Betting industry testimony
Following Tuesday testimony from Danielle Boyd, head of government relations for William Hill US, Dan Dodd, representing the industry trade group iDEA Growth, told the House panel that legal Buckeye State sports wagering needs to create an “even playing field” between the leagues and books.
According to testimony from Dodd, a former Ohio state lawmaker, the bill in its current form is too favorable to the leagues. Dodd applauded the spirit of the efforts by Greenspan and Kelly, but he said that the bill could be better at creating a truly free market that would best serve Ohio consumers and deal a blow to the existing black market.
“The bill, as written and through proposed amendments, gives sports governing bodies undue ability to influence the type of wagers that may be offered by sports gaming agents,” Dodd said in testimony.
According to Dodd, the bill provides “little due process protections to sports gaming agents who disagree with a sports governing body’s request to prohibit certain types of wagers.”
Dodd provided other recommendations to the committee, including an idea that would allow online/mobile sportsbooks to operate in the state without being tethered to a brick-and-mortar casino or racino.
JACK Entertainment, an owner of gaming facilities in Ohio, was the last group to speak in front of the House Finance Committee. To no surprise, JACK opposes a statutory mandate for league data for in-game bets.
Adam Suliman, Vice President of Sports & Digital Gaming at JACK Entertainment, told the panel that sports betting legislation should keep Ohio as the regulator of sports betting, not the sports leagues.
In his testimony, Suliman said that operators need flexibility on who they do business with for data.
“While we are open to commercial arrangements that allow operators and sports leagues to work together, a legislative mandate to do so would not lead to a fair and competitive sports data marketplace and would ultimately impact our ability to offer competitively priced sports wagering options for our customers,” he said.
In other words, the legal industry would be at a structural disadvantage to the black market.
Suliman added: “Sports leagues and sports wagering operators around the country have already begun to enter into commercial agreements for the use of data provided by the leagues and for use of league marks and logos. We feel that an open and competitive sports data marketplace will promote innovation and product development in the sports-data supplier industry. Our goal, like most businesses, is to partner with the best suppliers in order to produce compelling products for our customers.”

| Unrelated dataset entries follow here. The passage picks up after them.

Definition str_rev (s : string) : string :=
  String.string_of_list_ascii (rev (String.list_ascii_of_string s)).
Definition HasSuffix (s p : string) : bool := HasPrefix (str_rev s) (str_rev p).

(** [msg[:n]] *)
Definition str_take (n : nat) (s : string) : string := (str_split n s).1.

(** [strings.Split(s, sep)] for a one-byte separator. *)
Fixpoint Split (sep : ascii) (s : string) : list string :=
  match s with
  | EmptyString => [""]
  | String a s' =>
    if Ascii.eqb a sep then "" :: Split sep s'
    else match Split sep s' with
         | p :: ps => String a p :: ps
         | [] => [String a ""]
         end
  end.

Definition slen (s : string) : Z := Z.of_nat (String.length s).
(** [len([]rune(s))] *)
Definition rune_count (s : string) : Z := Z.of_nat (length (runes s)).

(** ** [strconv] *)
Definition digit (d : Z) : ascii := byte_of_Z (48 + d).

Fixpoint format_digits (fuel : nat) (v : Z) (acc : string) : string :=
  match fuel with
  | O => acc
  | S fuel => if 0 <? v then format_digits fuel (v / 10) (String (digit (v mod 10)) acc) else acc
  end.
Definition digits_fuel (v : Z) : nat := Z.to_nat (Z.log2 v + 1).

(** [strconv.FormatInt(v, 10)] *)
Definition FormatInt (v : Z) : string :=
  if v =? 0 then "0"
  else if v <? 0 then "-" +:+ format_digits (digits_fuel (- v)) (- v) ""
  else format_digits (digits_fuel v) v "".

Definition digit_value (a : ascii) : option Z :=
  let b := byteZ a in if (48 <=? b) && (b <=? 57) then Some (b - 48) else None.

Fixpoint parse_digits (s : string) (acc : Z) : option Z :=
  match s with
  | EmptyString => Some acc
  | String a s => match digit_value a with Some d => parse_digits s (acc * 10 + d) | None => None end
  end.

Definition parse_unsigned (s : string) : option Z :=
  match s with EmptyString => None | _ => parse_digits s 0 end.

(** [strconv.ParseInt(s, 10, 64)]; [None] is a syntax or range error. *)
Definition ParseInt (s : string) : option Z :=
  let signed (neg : bool) (t : string) :=
    match parse_unsigned t with
    | Some n =>
      if neg then (if n <=? 2 ^ 63 then Some (- n) else None)
      else (if n <? 2 ^ 63 then Some n else None)
    | None => None
    end in
  match s with
  | String a t =>
    if Ascii.eqb a "+"%char then signed false t
    else if Ascii.eqb a "-"%char then signed true t
    else signed false s
  | EmptyString => None
  end.
(** [strconv.Atoi]: [int] has 64 bits. *)
Definition Atoi : string -> option Z := ParseInt.

(** *** Printing then parsing an integer *)
Lemma byteZ_digit d : 0 <= d < 10 -> byteZ (digit d) = 48 + d.
Proof.
  intros H. assert (d = 0 \/ d = 1 \/ d = 2 \/ d = 3 \/ d = 4 \/ d = 5 \/ d = 6 \/ d = 7
    \/ d = 8 \/ d = 9) as Hd by lia.
  destruct_or!; subst; reflexivity.
Qed.

Lemma digit_value_digit d : 0 <= d < 10 -> digit_value (digit d) = Some d.
Proof.
  intros H. unfold digit_value. rewrite byteZ_digit by done.
  replace ((48 <=? 48 + d) && (48 + d <=? 57)) with true by lia. f_equal. lia.
Qed.

Lemma log2_div10 v : 0 < v -> 0 < v / 10 -> Z.log2 (v / 10) + 1 <= Z.log2 v.
Proof.
  intros Hv Hd. assert (10 * (v / 10) <= v) by (apply Z.mul_div_le; lia).
  assert (Z.log2 (2 * (v / 10)) = Z.log2 (v / 10) + 1) as <- by (rewrite Z.log2_double; lia).
  apply Z.log2_le_mono. lia.
Qed.

Lemma digits_fuel_step v : 0 < v -> exists n, digits_fuel v = S n.
Proof.
  intros Hv. unfold digits_fuel. pose proof (Z.log2_nonneg v).
  exists (Z.to_nat (Z.log2 v)). lia.
Qed.
(* ===== verification/Base64.v ===== *)
(** [encoding/base64] of the standard library, as far as the code uses it:
    [StdEncoding] through [encoding/json] (byte slices) and [RawURLEncoding] in the
    tokens. *)
From S2P Require Import Prelude GoStrings.
From Stdlib Require Import Ascii.

(** The 62nd and 63rd characters tell the two alphabets apart. *)
Definition char64 (c62 c63 v : Z) : Ascii.ascii :=
  byte_of_Z (if v <? 26 then 65 + v else if v <? 52 then 97 + (v - 26) else if v <? 62 then 48 + (v - 52)
             else if v =? 62 then c62 else c63).
Definition value64 (c62 c63 : Z) (a : Ascii.ascii) : option Z :=
  let c := byteZ a in
  if (65 <=? c) && (c <=? 90) then Some (c - 65)
  else if (97 <=? c) && (c <=? 122) then Some (c - 97 + 26)
  else if (48 <=? c) && (c <=? 57) then Some (c - 48 + 52)
  else if c =? c62 then Some 62 else if c =? c63 then Some 63 else None.

Definition pad_char : string := "=".

Section codec.
Variables (c62 c63 : Z) (pad : bool).
Let ch := char64 c62 c63.

Fixpoint encode64 (s : string) : string :=
  match s with
  | EmptyString => ""
  | String a (String b (String c s)) =>
    let a := byteZ a in let b := byteZ b in let c := byteZ c in
    String (ch (a / 4)) (String (ch (a mod 4 * 16 + b / 16)) (String (ch (b mod 16 * 4 + c / 64))
      (String (ch (c mod 64)) (encode64 s))))
  | String a (String b EmptyString) =>
    let a := byteZ a in let b := byteZ b in
    String (ch (a / 4)) (String (ch (a mod 4 * 16 + b / 16)) (String (ch (b mod 16 * 4)) (if pad then pad_char else "")))
  | String a EmptyString =>
    let a := byteZ a in
    String (ch (a / 4)) (String (ch (a mod 4 * 16)) (if pad then pad_char +:+ pad_char else ""))
  end.
End codec.

Section decoder.
Variables (c62 c63 : Z).
Let val := value64 c62 c63.

(** Without padding; left-over bits of the last character are dropped. *)
Fixpoint decode64 (s : string) : option string :=
  match s with
  | EmptyString => Some ""
  | String a (String b (String c (String d s))) =>
    a ← val a; b ← val b; c ← val c; d ← val d; rest ← decode64 s;
    Some (String (byte_of_Z (a * 4 + b / 16)) (String (byte_of_Z (b mod 16 * 16 + c / 4))
           (String (byte_of_Z (c mod 4 * 64 + d)) rest)))
  | String a (String b (String c EmptyString)) =>
    a ← val a; b ← val b; c ← val c;
    Some (String (byte_of_Z (a * 4 + b / 16)) (String (byte_of_Z (b mod 16 * 16 + c / 4)) ""))
  | String a (String b EmptyString) =>
    a ← val a; b ← val b; Some (String (byte_of_Z (a * 4 + b / 16)) "")
  | String _ EmptyString => None
  end.

(** With padding, which ends the text. *)
Fixpoint decode64_padded (s : string) : option string :=
  match s with
  | EmptyString => Some ""
  | String a (String b (String c (String d s))) =>
    a ← val a; b ← val b;
    let first := byte_of_Z (a * 4 + b / 16) in
    if Ascii.eqb d "="%char then
      match s with
      | EmptyString =>
        if Ascii.eqb c "="%char then Some (String first "")
        else c ← val c; Some (String first (String (byte_of_Z (b mod 16 * 16 + c / 4)) ""))
      | String _ _ => None
      end
    else
      c ← val c; d ← val d; rest ← decode64_padded s;
      Some (String first (String (byte_of_Z (b mod 16 * 16 + c / 4)) (String (byte_of_Z (c mod 4 * 64 + d)) rest)))
  | _ => None
  end.
End decoder.

(** Line breaks are ignored by the decoder. *)
Fixpoint skip_newlines (s : string) : string :=
  match s with
  | EmptyString => ""
  | String a s => if (byteZ a =? 10) || (byteZ a =? 13) then skip_newlines s else String a (skip_newlines s)
  end.

Definition StdEncode : string -> string := encode64 43 47 true.
Definition StdDecode (s : string) : option string := decode64_padded 43 47 (skip_newlines s).
Definition RawURLEncode : string -> string := encode64 45 95 false.
Definition RawURLDecode (s : string) : option string := decode64 45 95 (skip_newlines s).

(** *** Round trip *)
Lemma byteZ_range a : 0 <= byteZ a < 256.
Proof. unfold byteZ. pose proof (Ascii.N_ascii_bounded a). lia. Qed.

Lemma byte_of_byteZ a : byte_of_Z (byteZ a) = a.
Proof. unfold byte_of_Z, byteZ. rewrite N2Z.id. apply Ascii.ascii_N_embedding. Qed.

Lemma byte_eq z a : z = byteZ a -> byte_of_Z z = a.
Proof. intros ->. apply byte_of_byteZ. Qed.

Lemma below_64_cases (P : Z -> bool) : forallb P (map Z.of_nat (seq 0 64)) = true -> forall v, 0 <= v < 64 -> P v = true.
Proof.
  intros Hall v Hv. rewrite forallb_forall in Hall. apply Hall. rewrite in_map_iff.
  exists (Z.to_nat v). split; [lia|]. apply in_seq. lia.
Qed.

Lemma string3_ind (P : string -> Prop) :
  P "" -> (forall a, P (String a "")) -> (forall a b, P (String a (String b ""))) ->
  (forall a b c s, P s -> P (String a (String b (String c s)))) -> forall s, P s.
Proof.
  intros H0 H1 H2 H3. fix IH 1. intros [|a [|b [|c s]]]; [exact H0|exact (H1 a)|exact (H2 a b)|exact (H3 a b c s (IH s))].
Qed.

Section roundtrip.
(** An alphabet whose characters are told apart and are not line breaks. *)
Variables (c62 c63 : Z).
Hypothesis alphabet_ok :
  forallb (fun v => bool_decide (value64 c62 c63 (char64 c62 c63 v) = Some v)
                    && negb ((byteZ (char64 c62 c63 v) =? 10) || (byteZ (char64 c62 c63 v) =? 13)
                             || (byteZ (char64 c62 c63 v) =? 46) || (byteZ (char64 c62 c63 v) =? 36)
                             || (byteZ (char64 c62 c63 v) =? 61)))
    (map Z.of_nat (seq 0 64)) = true.

Lemma alphabet v : 0 <= v < 64 -> value64 c62 c63 (char64 c62 c63 v) = Some v
  /\ (byteZ (char64 c62 c63 v) =? 10) || (byteZ (char64 c62 c63 v) =? 13) = false
  /\ Ascii.eqb (char64 c62 c63 v) "."%char = false /\ Ascii.eqb (char64 c62 c63 v) "$"%char = false
  /\ Ascii.eqb (char64 c62 c63 v) "="%char = false.
Proof.
  intros Hv. pose proof (below_64_cases _ alphabet_ok v Hv) as H.
  apply andb_true_iff in H as [H1 H2]. apply bool_decide_eq_true in H1. apply negb_true_iff in H2.
  rewrite !orb_false_iff in H2. destruct H2 as [[[[H2 H3] H4] H5] H6]. split; [done|]. split; [by rewrite H2, H3|].
  split_and!; apply not_true_iff_false; intros E%Ascii.eqb_eq; rewrite E in *; done.
Qed.
Lemma value_char64 v : 0 <= v < 64 -> value64 c62 c63 (char64 c62 c63 v) = Some v.
Proof. apply alphabet. Qed.
Lemma char64_visible v : 0 <= v < 64 -> (byteZ (char64 c62 c63 v) =? 10) || (byteZ (char64 c62 c63 v) =? 13) = false.
Proof. apply alphabet. Qed.

Lemma skip_newlines_encoded s : skip_newlines (encode64 c62 c63 false s) = encode64 c62 c63 false s.
Proof.
  induction s as [|a|a b|a b c s IH] using string3_ind; cbn [encode64 skip_newlines]; [done|..];
    pose proof (byteZ_range a); try pose proof (byteZ_range b); try pose proof (byteZ_range c);
    rewrite !char64_visible by (Z.to_euclidean_division_equations; lia); [done|done|by rewrite IH].
Qed.

Lemma encode64_roundtrip s : decode64 c62 c63 (skip_newlines (encode64 c62 c63 false s)) = Some s.
Proof.
  rewrite skip_newlines_encoded.
  induction s as [|a|a b|a b c s IH] using string3_ind; [done|..];
    pose proof (byteZ_range a); try pose proof (byteZ_range b); try pose proof (byteZ_range c);
    cbn [encode64 decode64]; rewrite !value_char64 by (Z.to_euclidean_division_equations; lia);
    cbn [mbind option_bind]; rewrite ?IH; cbn [mbind option_bind].
  all: repeat first [apply byte_eq; Z.to_euclidean_division_equations; lia | done | f_equal].
Qed.

(** With padding. *)
Lemma char64_not_pad v : 0 <= v < 64 -> Ascii.eqb (char64 c62 c63 v) "="%char = false.
Proof. apply alphabet. Qed.
Lemma skip_newlines_padded s : skip_newlines (encode64 c62 c63 true s) = encode64 c62 c63 true s.
Proof.
  induction s as [|a|a b|a b c s IH] using string3_ind; cbn [encode64 skip_newlines]; [done|..];
    pose proof (byteZ_range a); try pose proof (byteZ_range b); try pose proof (byteZ_range c);
    rewrite !char64_visible by (Z.to_euclidean_division_equations; lia); [done|done|by rewrite IH].
Qed.
Lemma encode64_padded_roundtrip s : decode64_padded c62 c63 (skip_newlines (encode64 c62 c63 true s)) = Some s.
Proof.
  rewrite skip_newlines_padded.
  induction s as [|a|a b|a b c s IH] using string3_ind; [done|..];
    pose proof (byteZ_range a); try pose proof (byteZ_range b); try pose proof (byteZ_range c);
    cbn [encode64]; unfold pad_char; rewrite ?app_String; cbn [decode64_padded];
    rewrite !value_char64 by (Z.to_euclidean_division_equations; lia);
    cbn [mbind option_bind Ascii.eqb Bool.eqb]; rewrite ?char64_not_pad by (Z.to_euclidean_division_equations; lia);
    rewrite ?value_char64 by (Z.to_euclidean_division_equations; lia);
    cbn [mbind option_bind]; rewrite ?IH; cbn [mbind option_bind].
  all: repeat first [apply byte_eq; Z.to_euclidean_division_equations; lia | done | f_equal].
Qed.

(** The separators of tokens and password hashes are not in the alphabet. *)
Lemma encode64_free sep s : sep = "."%char \/ sep = "$"%char ->
  free_of sep (encode64 c62 c63 false s) = true.
Proof.
  intros Hsep. unfold free_of.
  assert (Hch : forall v, 0 <= v < 64 -> Ascii.eqb (char64 c62 c63 v) sep = false).
  { intros v Hv. destruct (alphabet v Hv) as (_ & _ & H1 & H2 & _). by destruct Hsep as [->| ->]. }
  induction s as [|a|a b|a b c s IH] using string3_ind; [done|..];
    pose proof (byteZ_range a); try pose proof (byteZ_range b); try pose proof (byteZ_range c);
    cbn [encode64 String.list_ascii_of_string forallb];
    rewrite !Hch by (Z.to_euclidean_division_equations; lia); [done|done|exact IH].
Qed.
End roundtrip.

Definition RawStdEncode : string -> string := encode64 43 47 false.
Definition RawStdDecode (s : string) : option string := decode64 43 47 (skip_newlines s).

Lemma RawURL_roundtrip s : RawURLDecode (RawURLEncode s) = Some s.
Proof. by apply encode64_roundtrip; vm_compute. Qed.
Lemma RawStd_roundtrip s : RawStdDecode (RawStdEncode s) = Some s.
Proof. by apply encode64_roundtrip; vm_compute. Qed.
Lemma Std_roundtrip s : StdDecode (StdEncode s) = Some s.
Proof. by apply encode64_padded_roundtrip; vm_compute. Qed.
Lemma RawURL_free s : free_of "."%char (RawURLEncode s) = true.
Proof. apply encode64_free; [by vm_compute|by left]. Qed.
Lemma RawStd_free s : free_of "$"%char (RawStdEncode s) = true.
Proof. apply encode64_free; [by vm_compute|by right]. Qed.
(* ===== verification/TaggedJson.v ===== *)
(** A concrete text for JSON values, with the proof that it is read back: an
    instance of the interface to [encoding/json] for evaluating definitions that
    depend on the bytes of a value. *)
From S2P Require Import Prelude GoStrings Json.
From Stdlib Require Import Ascii SpecFloat.

(** Tags, binary numerals and escaped strings. *)
Fixpoint print_pos (p : positive) : string :=
  match p with xH => ";" | xO p => "0" +:+ print_pos p | xI p => "1" +:+ print_pos p end.
Fixpoint parse_pos (s : string) : option (positive * string) :=
  match s with
  | String ";" s => Some (xH, s)
  | String "0" s => p ← parse_pos s; Some (xO p.1, p.2)
  | String "1" s => p ← parse_pos s; Some (xI p.1, p.2)
  | _ => None
  end.
Definition print_Z (z : Z) : string :=
  match z with Z0 => "z" | Zpos p => "+" +:+ print_pos p | Zneg p => "-" +:+ print_pos p end.
Definition parse_Z (s : string) : option (Z * string) :=
  match s with
  | String "z" s => Some (0, s)
  | String "+" s => p ← parse_pos s; Some (Zpos p.1, p.2)
  | String "-" s => p ← parse_pos s; Some (Zneg p.1, p.2)
  | _ => None
  end.
Fixpoint print_str (s : string) : string :=
  match s with EmptyString => ";" | String a s => String "." (String a (print_str s)) end.
Fixpoint parse_str (s : string) : option (string * string) :=
  match s with
  | String ";" s => Some ("", s)
  | String "." (String a s) => p ← parse_str s; Some (String a p.1, p.2)
  | _ => None
  end.
Definition print_bool (b : bool) : string := if b then "t" else "f".

Fixpoint print_json (j : json) : string :=
  match j with
  | JNull => "n"
  | JBool b => print_bool b
  | JNum z => "i" +:+ print_Z z
  | JFloat (S754_zero s) => "0" +:+ print_bool s
  | JFloat (S754_finite s m e) => "d" +:+ print_bool s +:+ print_pos m +:+ print_Z e
  | JFloat _ => ""
  | JStr s => "s" +:+ print_str s
  | JArr l => "[" +:+ (fix go l := match l with [] => "]" | x :: l => "," +:+ print_json x +:+ go l end) l
  | JObj o => "{" +:+ (fix go l := match l with [] => "}" | (k, x) :: l => "," +:+ print_str k +:+ print_json x +:+ go l end) o
  end.
Fixpoint print_arr (l : list json) : string :=
  match l with [] => "]" | x :: l => "," +:+ print_json x +:+ print_arr l end.
Fixpoint print_obj (o : list (string * json)) : string :=
  match o with [] => "}" | (k, x) :: o => "," +:+ print_str k +:+ print_json x +:+ print_obj o end.

Fixpoint parse_json (n : nat) (s : string) : option (json * string) :=
  match n with
  | O => None
  | S n =>
    match s with
    | String "n" s => Some (JNull, s)
    | String "t" s => Some (JBool true, s)
    | String "f" s => Some (JBool false, s)
    | String "i" s => p ← parse_Z s; Some (JNum p.1, p.2)
    | String "0" (String b s) => Some (JFloat (S754_zero (Ascii.eqb b "t")), s)
    | String "d" (String b s) => p ← parse_pos s; q ← parse_Z p.2; Some (JFloat (S754_finite (Ascii.eqb b "t") p.1 q.1), q.2)
    | String "s" s => p ← parse_str s; Some (JStr p.1, p.2)
    | String "[" s => p ← parse_arr n s; Some (JArr p.1, p.2)
    | String "{" s => p ← parse_obj n s; Some (JObj p.1, p.2)
    | _ => None
    end
  end
with parse_arr (n : nat) (s : string) : option (list json * string) :=
  match n with
  | O => None
  | S n =>
    match s with
    | String "]" s => Some ([], s)
    | String "," s => p ← parse_json n s; q ← parse_arr n p.2; Some (p.1 :: q.1, q.2)
    | _ => None
    end
  end
with parse_obj (n : nat) (s : string) : option (list (string * json) * string) :=
  match n with
  | O => None
  | S n =>
    match s with
    | String "}" s => Some ([], s)
    | String "," s => k ← parse_str s; p ← parse_json n k.2; q ← parse_obj n p.2; Some ((k.1, p.1) :: q.1, q.2)
    | _ => None
    end
  end.

Lemma empty_app (s : string) : "" +:+ s = s.
Proof. done. Qed.
Lemma parse_print_pos p rest : parse_pos (print_pos p +:+ rest) = Some (p, rest).
Proof. induction p as [p IH|p IH|]; cbn [print_pos]; rewrite <- ?string_assoc, ?app_String, ?empty_app; cbn [parse_pos]; by rewrite ?IH. Qed.
Lemma parse_print_Z z rest : parse_Z (print_Z z +:+ rest) = Some (z, rest).
Proof. destruct z; cbn [print_Z]; rewrite <- ?string_assoc, ?app_String, ?empty_app; cbn [parse_Z]; by rewrite ?parse_print_pos. Qed.
Lemma parse_print_str s rest : parse_str (print_str s +:+ rest) = Some (s, rest).
Proof. induction s as [|a s IH]; [done|]. cbn [print_str]. rewrite !app_String. cbn [parse_str]. by rewrite IH. Qed.

Lemma json_induction (P : json -> Prop) :
  (forall j, match j with JArr _ | JObj _ => True | _ => P j end) ->
  (forall l, Forall P l -> P (JArr l)) -> (forall o, Forall (fun kv => P kv.2) o -> P (JObj o)) -> forall j, P j.
Proof.
  intros H0 Harr Hobj. fix IH 1. intros j.
  destruct j; try exact (H0 JNull); try exact (H0 (JBool _)); try exact (H0 (JNum _)); try exact (H0 (JFloat _)); try exact (H0 (JStr _)).
  - apply Harr. induction l; constructor; [apply IH|assumption].
  - apply Hobj. induction o as [|[k v] o IHo]; constructor; [apply IH|assumption].
Qed.


(** What [print_json] leaves to the lists of a value. *)
Lemma print_json_arr l : print_json (JArr l) = "[" +:+ print_arr l.
Proof. done. Qed.
Lemma print_json_obj o : print_json (JObj o) = "{" +:+ print_obj o.
Proof. done. Qed.

Definition reads_back (j : json) : Prop := json_finite j = true ->
  forall n rest, (String.length (print_json j) < n)%nat -> parse_json n (print_json j +:+ rest) = Some (j, rest).

Lemma parse_print_arr l : Forall reads_back l -> forallb json_finite l = true ->
  forall n rest, (String.length (print_arr l) < n)%nat -> parse_arr n (print_arr l +:+ rest) = Some (l, rest).
Proof.
  induction 1 as [|x l Hx Hl IH]; intros Hf [|n] rest Hn; try lia; [done|].
  cbn [forallb] in Hf. apply andb_true_iff in Hf as [Hf1 Hf2]. cbn [print_arr] in *.
  rewrite !string_app_length in Hn. cbn [String.length] in Hn.
  rewrite <- !string_assoc, app_String, empty_app. cbn [parse_arr]. rewrite Hx by (done || lia).
  cbn [mbind option_bind snd fst]. by rewrite IH by (done || lia).
Qed.
Lemma parse_print_obj o : Forall (fun kv => reads_back kv.2) o -> forallb (fun kv => json_finite (snd kv)) o = true ->
  forall n rest, (String.length (print_obj o) < n)%nat -> parse_obj n (print_obj o +:+ rest) = Some (o, rest).
Proof.
  induction 1 as [|[k x] o Hx Ho IH]; intros Hf [|n] rest Hn; try lia; [done|].
  cbn [forallb snd] in *. apply andb_true_iff in Hf as [Hf1 Hf2]. cbn [print_obj] in *.
  rewrite !string_app_length in Hn. cbn [String.length] in Hn.
  rewrite <- !string_assoc, app_String, empty_app. cbn [parse_obj]. rewrite parse_print_str.
  cbn [mbind option_bind snd fst]. rewrite Hx by (done || lia).
  cbn [mbind option_bind snd fst]. by rewrite IH by (done || lia).
Qed.

Lemma parse_print_json j : reads_back j.
Proof.
  revert j. apply (json_induction reads_back); [intros j|intros l IH|intros o IH].
  - destruct j as [|[]|z|[s|s| |s m e]|s| |]; try exact I; intros Hf [|n] rest Hn; try lia; try discriminate Hf;
      cbn [print_json print_bool] in *; try (destruct s; cbn [print_bool]);
      rewrite <- ?string_assoc, ?app_String, ?empty_app; cbn [parse_json];
      rewrite ?parse_print_Z, ?parse_print_str, ?parse_print_pos; try done;
      cbn [mbind option_bind snd fst]; by rewrite parse_print_Z.
  - intros Hf [|n] rest Hn; [lia|].
    rewrite print_json_arr, string_app_length in *. rewrite <- string_assoc, app_String, empty_app. cbn [parse_json].
    rewrite parse_print_arr by (done || (cbn in Hn; lia)). done.
  - intros Hf [|n] rest Hn; [lia|].
    rewrite print_json_obj, string_app_length in *. rewrite <- string_assoc, app_String, empty_app. cbn [parse_json].
    rewrite parse_print_obj by (done || (cbn in Hn; lia)). done.
Qed.

Lemma json_clean_finite j : json_no_float j = true -> json_finite (json_clean j) = true.
Proof.
  revert j. apply (json_induction (fun j => json_no_float j = true -> json_finite (json_clean j) = true)).
  - intros j. destruct j; try exact I; done.
  - intros l IH. cbn [json_no_float json_clean json_finite]. induction IH as [|x l Hx _ IH]; [done|].
    cbn [forallb map]. intros [H1 H2]%andb_true_iff. by rewrite Hx, IH.
  - intros o IH. cbn [json_no_float json_clean json_finite]. induction IH as [|[k x] o Hx _ IH]; [done|].
    cbn [forallb map fst snd] in *. intros [H1 H2]%andb_true_iff. by rewrite Hx, IH.
Qed.

Definition tagged_json : JsonText := {|
  json_text := fun j => print_json (json_clean j);
  json_parse := fun s => match parse_json (S (String.length s)) s with Some (j, EmptyString) => Valid j | _ => Invalid s end |}.
Lemma tagged_json_ok : @JsonTextOk tagged_json.
Proof.
  constructor. intros j Hf%json_clean_finite. cbn [json_text json_parse tagged_json].
  pose proof (parse_print_json (json_clean j) Hf (S (String.length (print_json (json_clean j)))) "" ltac:(lia)) as Hp.
  assert (Happ : forall s : string, s +:+ "" = s).
  { intros s. induction s as [|a s IH]; [done|]. by rewrite app_String, IH. }
  by rewrite Happ in Hp; rewrite Hp.
Qed.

According to Dodd, the Ohio Senate is waiting for the House to pass its version of sports betting before beginning formal discussions on its proposal. The Senate bill calls for the Ohio Casino Control Commission to be the regulator, while HB 194 gives regulation to the Ohio Lottery.
It’s a major difference between the two proposals. Governor Mike DeWine, who last year said he wanted Ohio to regulate sports betting, has indicated he prefers the OCCC as the regulator, but he doesn’t have an official stance.
It’s unclear when HB 194 might advance and pass out of the House. Ohio is likely going to continue the sports betting conversation well into 2020, setting the stage for potential sportsbook openings before the 2020-21 NFL season. Many states have oriented their respective launches around the NFL season.
Legislation currently on the table in Columbus can carry over into 2020, so neither HB 194 nor SB 111 will need to restart from Square 1 once the calendar turns.
Greenspan reluctantly noted Tuesday that Ohio is “no longer on the leading edge on sports betting,” but the state can still be ahead of the curve with passage in 2020. Two of Ohio’s border states, Pennsylvania and Indiana, already have live, legal sports betting, and Michigan lawmakers have also held sports betting hearings. Ohio could still be among the first 20 states in the country to legalize sports wagering since the Professional and Amateur Sports Protection Act fell in May 2018.